With More Electric Cars in U.S., More Safety Concerns


Recent estimates from automakers may mean that the numbers of electric cars on American roadways may skyrocket in the coming year.

According to the National Highway Traffic Safety Administration (NHTSA), General Motors reported selling almost 3,000 of its new Volt, and Nissan estimates that it will double sales of the Leaf in the coming year.

In addition to these numbers, Honda, BMW, Ford, Mitsubishi, Mercedes, Coda and Tesla all expect to sell new electric models in the U.S. this year. But along with a boom in these new autos, comes a boom in new safety hazards.

Because of the unique risks posed by parts like the lithium-ion batteries found in electric and hybrid vehicles, the NHTSA held a technical workshop to begin hammering out official rules around monitoring, production and safety of new electric vehicle technologies. Prior to the workshop, the NHTSA released so-called “interim guidelines” for various groups–ranging from first responders and fire departments, to tow-truck operators, to owners of electric and hybrid vehicles. These guidelines were the result of investigations into the Chevy Volt by the NHTSA, after some raised concerns that the vehicle’s battery contained a defect that made it especially vulnerable to catching on fire after a crash or accident.

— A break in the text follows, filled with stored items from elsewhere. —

Definition spec_cfg (entries : list (list Z)) : bridge_cfg := {|
  loaded := 1;
  mode_translate := if decide (getenv entries "IPA_ABI_BRIDGE_MODE" 256 = Some (chars "translate"))
                    then 1 else 0;
  tx := bool_of 1 (getenv entries "IPA_ABI_BRIDGE_TX" 16);
  rx := bool_of 1 (getenv entries "IPA_ABI_BRIDGE_RX" 16);
  ext := bool_of 1 (getenv entries "IPA_ABI_BRIDGE_EXT" 16);
  rt_flt_log := bool_of 1 (getenv entries "IPA_ABI_BRIDGE_RT_FLT_LOG" 16);
  rt_flt_translate := bool_of 0 (getenv entries "IPA_ABI_BRIDGE_RT_FLT_TRANSLATE" 16);
  fail_closed := bool_of 1 (getenv entries "IPA_ABI_BRIDGE_FAIL_CLOSED" 16);
  hexdump_once := bool_of 1 (getenv entries "IPA_ABI_BRIDGE_HEXDUMP_ONCE" 16);
  allow := default (chars "eth0") (getenv entries "IPA_ABI_BRIDGE_ALLOW_IFACES" 256);
  translate := default [] (getenv entries "IPA_ABI_BRIDGE_TRANSLATE_IFACES" 256);
  log_path := default DEFAULT_LOG_PATH (take 159 <$> getenv entries "IPA_ABI_BRIDGE_LOG" 256) |}.

(** The environment cache [env_get] works with, and its entries. *)
Definition env_ok (e : env_cache) : Prop := 0 ≤ env_len e ≤ Z.of_nat (length (env_buf e)).
Definition entries_of (e : env_cache) : list (list Z) :=
  split_on 0 (take (Z.to_nat (env_len e)) (env_buf e)).

Section config.
Context `{IpaAbi} `{OsApi}.

(** What a first [env_get] leaves in its static buffer. *)
Definition env_read (t : list sysev) : env_cache :=
  let fd := os_open t ENV_PATH 0 0 in
  if 0 <=? fd then
    let '(n, bs) := os_read (EvOpen ENV_PATH 0 0 fd :: t) fd (MAX_ENV_BUF - 1) in
    let n := if n <? 0 then 0 else n in EnvCache 1 n (take (Z.to_nat n) bs)
  else EnvCache 1 0 [].

Definition env_trace (t : list sysev) : list sysev :=
  let fd := os_open t ENV_PATH 0 0 in
  let t1 := EvOpen ENV_PATH 0 0 fd :: t in
  if 0 <=? fd then EvClose fd :: EvRead fd (MAX_ENV_BUF - 1) (os_read t1 fd (MAX_ENV_BUF - 1)).1 :: t1
  else t1.

Definition is_loaded (s : bst) : Prop := loaded (g_cfg s) ≠ 0.

(** The bridge's statics before its first call. *)
Definition fresh (s : bst) : Prop := loaded (g_cfg s) = 0 ∧ b_env s = EnvCache 0 0 [].

(** The configuration the bridge acts on. *)
Definition cfg_at (s : bst) : bridge_cfg :=
  if loaded (g_cfg s) =? 0 then spec_cfg (entries_of (env_read (b_trace s))) else g_cfg s.

(** ** Log sessions: an open that fails, or an open, writes (a read, for the
    environment) to the descriptor, and its close. *)
Definition event_on (fd : Z) (e : sysev) : Prop :=
  match e with EvWrite f _ | EvRead f _ _ => f = fd | _ => False end.

Inductive sessions : list sysev → Prop :=
  | sessions_nil : sessions []
  | sessions_failed p fl md r t : r < 0 → sessions t → sessions (EvOpen p fl md r :: t)
  | sessions_closed p fl md fd body t : 0 ≤ fd → Forall (event_on fd) body → sessions t →
      sessions (EvClose fd :: body ++ EvOpen p fl md fd :: t).

(** Nothing but the trace and the hexdump mask has changed, and the trace has
    grown by whole sessions. *)
Record quiet (s s' : bst) : Prop := Quiet {
  q_mem : b_mem s' = b_mem s;
  q_cfg : g_cfg s' = g_cfg s;
  q_env : b_env s' = b_env s;
  q_fdc : b_fdc s' = b_fdc s;
  q_trace : ∃ evs, b_trace s' = evs ++ b_trace s ∧ sessions evs }.

(** Inside a session on [fd]. *)
Record writing (fd : Z) (s s' : bst) : Prop := Writing {
  w_mem : b_mem s' = b_mem s;
  w_cfg : g_cfg s' = g_cfg s;
  w_env : b_env s' = b_env s;
  w_fdc : b_fdc s' = b_fdc s;
  w_trace : ∃ evs, b_trace s' = evs ++ b_trace s ∧ Forall (event_on fd) evs }.

(** ** Lemmas: sessions and [quiet] *)
Lemma sessions_app t1 t2 : sessions t1 → sessions t2 → sessions (t1 ++ t2).
Proof.
  intros H1 H2. induction H1; simpl; [done|by constructor|].
  rewrite <- app_assoc. simpl. by constructor.
Qed.

#[export] Instance quiet_refl : Reflexive quiet.
Proof. intros s. split; [done..|]. exists []. split; [done|constructor]. Qed.

#[export] Instance quiet_trans : Transitive quiet.
Proof.
  intros s1 s2 s3 [? ? ? ? (e1 & T1 & S1)] [? ? ? ? (e2 & T2 & S2)].
  split; [congruence..|]. exists (e2 ++ e1). rewrite T2, T1, app_assoc.
  split; [done|by apply sessions_app].
Qed.

Lemma quiet_mask s k : quiet s (set_mask s k).
Proof. split; [done..|]. exists []. split; [done|constructor]. Qed.

Lemma writing_refl fd s : writing fd s s.
Proof. split; [done..|]. by exists []. Qed.

Lemma writing_emit fd s0 s e : writing fd s0 s → event_on fd e →
  writing fd s0 (set_trace s (e :: b_trace s)).
Proof.
  intros [? ? ? ? (t & T & F)] He. split; [done..|]. exists (e :: t). simpl. rewrite T.
  split; [done|]. by constructor.
Qed.

Lemma wp_sys_write fd bs s0 s Q : writing fd s0 s →
  (∀ s', writing fd s0 s' → Q tt s') → wp (sys_write fd bs) Q s.
Proof. intros W HQ. apply wp_modify, HQ. by apply writing_emit. Qed.

Lemma wp_on_mem_read {A} (k : M mem A) a s Q :
  k (b_mem s) = Some (a, b_mem s) → Q a s → wp (on_mem k) Q s.
Proof. intros E HQ. unfold wp, on_mem. rewrite E. by destruct s. Qed.

(** A name can be read: NUL-terminated within its bounds or fully mapped. *)
Definition name_at (m : mem) (p : Z) (nm : list Z) : Prop :=
  load_cstr (Z.to_nat IPA_RESOURCE_NAME_MAX) p m = Some (nm, m).

Lemma wp_load_name p nm s Q : name_at (b_mem s) p nm → Q nm s → wp (load_name p) Q s.
Proof. apply wp_on_mem_read. Qed.

Lemma wp_log_s fd x s0 s Q : writing fd s0 s →
  (∀ s', writing fd s0 s' → Q tt s') → wp (log_s fd x) Q s.
Proof. apply wp_sys_write. Qed.

Lemma wp_log_hex fd v s0 s Q : writing fd s0 s →
  (∀ s', writing fd s0 s' → Q tt s') → wp (log_hex32_fd fd v) Q s.
Proof. apply wp_sys_write. Qed.

Lemma wp_log_kx fd k v s0 s Q : writing fd s0 s →
  (∀ s', writing fd s0 s' → Q tt s') → wp (log_kx fd k v) Q s.
Proof.
  intros W HQ. apply wp_bind. eapply wp_log_s; [done|]. intros s' W'. by eapply wp_log_hex.
Qed.

Lemma wp_log_name fd p nm s0 s Q : writing fd s0 s → name_at (b_mem s0) p nm →
  (∀ s', writing fd s0 s' → Q tt s') → wp (log_name fd p) Q s.
Proof.
  intros W N HQ. apply wp_bind. eapply wp_load_name; [by rewrite (w_mem _ _ _ W)|].
  by eapply wp_sys_write.
Qed.

Lemma load_cfg_loaded s : is_loaded s → load_cfg s = Some (tt, s).
Proof.
  intros L. unfold load_cfg, bind, gets. unfold is_loaded in L.
  by destruct (Z.eqb_spec (loaded (g_cfg s)) 0).
Qed.

Lemma wp_load_cfg_loaded s Q : is_loaded s → Q tt s → wp load_cfg Q s.
Proof. intros L HQ. unfold wp. by rewrite load_cfg_loaded. Qed.

Lemma wp_sys_open path fl md s Q :
  (let r := os_open (b_trace s) path fl md in Q r (set_trace s (EvOpen path fl md r :: b_trace s))) →
  wp (sys_open path fl md) Q s.
Proof. done. Qed.

(** A session: the log could not be opened, or the body writes and closes. *)
Lemma wp_session s (body : Z → M bst unit) Q : is_loaded s →
  (∀ s', quiet s s' → Q tt s') →
  (∀ fd s1, 0 ≤ fd → b_mem s1 = b_mem s → g_cfg s1 = g_cfg s → writing fd s1 s1 →
     (∀ s2, writing fd s1 s2 → quiet s (set_trace s2 (EvClose fd :: b_trace s2))) →
     wp (body fd) Q s1) →
  wp (let* fd := log_open in if fd <? 0 then ret tt else body fd) Q s.
Proof.
  intros L Hq Hb. wp_step. unfold log_open. wp_step. apply wp_load_cfg_loaded; [done|].
  wp_steps. apply wp_sys_open. cbv zeta. set (r := os_open _ _ _ _).
  destruct (Z.ltb_spec r 0).
  - apply wp_ret, Hq. split; [done..|]. exists [EvOpen (log_path (g_cfg s)) 0x441 0x180 r].
    split; [done|]. by repeat constructor.
  - apply Hb; [done|done|done|apply writing_refl|].
    intros s2 [? ? ? ? (t & T & F)]. split; [done..|].
    exists (EvClose r :: t ++ [EvOpen (log_path (g_cfg s)) 0x441 0x180 r]).
    simpl. rewrite T. simpl. split; [by rewrite <- app_assoc|].
    constructor; [done|done|constructor].
Qed.
End config.

#[export] Hint Resolve quiet_refl quiet_mask writing_refl : stack.

(** Runs the writes of a session and its close. *)
Ltac log_step :=
  cbv beta;
  lazymatch goal with
  | |- wp (bind _ _) _ _ => apply wp_bind
  | |- wp (ret _) _ _ => apply wp_ret
  | |- wp (sys_close _) _ _ => apply wp_modify
  | W : writing ?fd _ ?s |- wp ?op _ ?s =>
      lazymatch op with
      | log_s _ _ => eapply (wp_log_s _ _ _ _ _ W)
      | log_kx _ _ _ => eapply (wp_log_kx _ _ _ _ _ _ W)
      | log_hex32_fd _ _ => eapply (wp_log_hex _ _ _ _ _ W)
      | log_name _ _ => eapply (wp_log_name _ _ _ _ _ _ W); [eassumption|]
      | sys_write _ _ => eapply (wp_sys_write _ _ _ _ _ W)
      end;
      let s' := fresh "s" in let W' := fresh "W" in clear W; intros s' W'
  end.
Ltac log_steps := repeat log_step.

Section logs.
Context `{IpaAbi} `{OsApi}.

(** [log_x] leaves everything but the trace alone. *)
Definition logs_only {A} (m : B A) (s : bst) : Prop := wp m (λ _ s', quiet s s') s.

Lemma wp_quiet {A} (m : B A) s Q : logs_only m s → (∀ a s', quiet s s' → Q a s') → wp m Q s.
Proof. apply wp_mono. Qed.

Lemma log_kv4_quiet tag ifname nm a b c d act s : is_loaded s → name_at (b_mem s) ifname nm →
  logs_only (log_kv4 tag ifname a b c d act) s.
Proof.
  intros L N. apply wp_session; [done|auto|]. intros fd s1 Hfd Hm Hc W Hclose.
  rewrite <- Hm in N. log_steps. destruct act; log_steps; by apply Hclose.
Qed.

Lemma log_prop_tx_quiet tag ifname nm idx ip dst alt l2 hdr hn s : is_loaded s →
  name_at (b_mem s) ifname nm → name_at (b_mem s) hdr hn →
  logs_only (log_prop_tx tag ifname idx ip dst alt l2 hdr) s.
Proof.
  intros L N N'. apply wp_session; [done|auto|]. intros fd s1 Hfd Hm Hc W Hclose.
  rewrite <- Hm in N, N'. log_steps. by apply Hclose.
Qed.

Lemma log_prop_rx_quiet tag ifname nm idx ip src l2 s : is_loaded s →
  name_at (b_mem s) ifname nm → logs_only (log_prop_rx tag ifname idx ip src l2) s.
Proof.
  intros L N. apply wp_session; [done|auto|]. intros fd s1 Hfd Hm Hc W Hclose.
  rewrite <- Hm in N. log_steps. by apply Hclose.
Qed.

(** Reading leaves the memory alone. *)
Lemma load_bytes_run n p m : load_bytes n p m = (λ bs, (bs, m)) <$> vbytes (vget m) n p.
Proof.
  revert p. induction n as [|n IH]; intros p; simpl; [done|].
  unfold bind, load8, vget. destruct (m !! p); [|done]. rewrite IH.
  by destruct (vbytes _ n (p + 1)).
Qed.

Lemma rd32_run p m : rd32 p m = (λ w, (w, m)) <$> vword (vget m) p.
Proof.
  unfold rd32, bind, load8, vword, vget, ret.
  destruct (m !! p), (m !! (p + 1)), (m !! (p + 2)), (m !! (p + 3)); done.
Qed.

Fixpoint vcstr (v : view) (n : nat) (p : Z) : option (list Z) :=
  match n with
  | O => Some []
  | S n' => match v p with
            | None => None
            | Some c => if c =? 0 then Some [] else (λ cs, c :: cs) <$> vcstr v n' (p + 1)
            end
  end.

Lemma load_cstr_run n p m : load_cstr n p m = (λ cs, (cs, m)) <$> vcstr (vget m) n p.
Proof.
  revert p. induction n as [|n IH]; intros p; simpl; [done|].
  unfold bind, load8, vget. destruct (m !! p) as [c|]; [|done]. destruct (c =? 0); [done|].
  rewrite IH. by destruct (vcstr _ n (p + 1)).
Qed.

Lemma vcstr_mapped v n p : mapped v p (Z.of_nat n) → ∃ cs, vcstr v n p = Some cs.
Proof.
  revert p. induction n as [|n IH]; intros p Hm; simpl; [eauto|].
  destruct (Hm p) as [c ->]; [unfold within; lia|]. destruct (c =? 0); [eauto|].
  destruct (IH (p + 1)) as [cs ->]; [|eauto]. eapply mapped_sub; [done|lia..].
Qed.

Lemma vcstr_ext v v' n p p' : (∀ i, 0 ≤ i < Z.of_nat n → v (p + i) = v' (p' + i)) →
  vcstr v n p = vcstr v' n p'.
Proof.
  revert p p'. induction n as [|n IH]; intros p p' E; simpl; [done|].
  pose proof (E 0 ltac:(lia)) as E0. rewrite !Z.add_0_r in E0. rewrite E0.
  rewrite (IH (p + 1) (p' + 1)); [done|].
  intros i Hi. specialize (E (1 + i) ltac:(lia)). by rewrite <- !Z.add_assoc.
Qed.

While the investigation did not find any defect specific to the Volt battery, the NHTSA did recognize that electric and hybrid vehicles do raise special safety concerns, if just because of the newness of their technology. The interim guidelines for vehicle owners and the general public released by the NHTSA (available here) says that damaged lithium-ion vehicle batteries as well as damaged electric or hybrid vehicles shouldn’t be stored within a structure or within 50 feet of a structure, because of post-crash fire risks. However, says the NHTSA, post-crash fire risks are common in gasoline powered vehicles as well.

In cases where an electric or hybrid is involved in an accident, drivers and bystanders–as well as law enforcement, safety and emergency workers–should assume that all battery units are fully charged and are dangerous to touch. The NHSTA also wants people to be aware that damaged battery units can leak toxic gases and chemicals, and exposed wires present a serious shock hazard.

For other information about the safety of specific models of electric or hybrid vehicles, owners should check the manuals that came with the auto.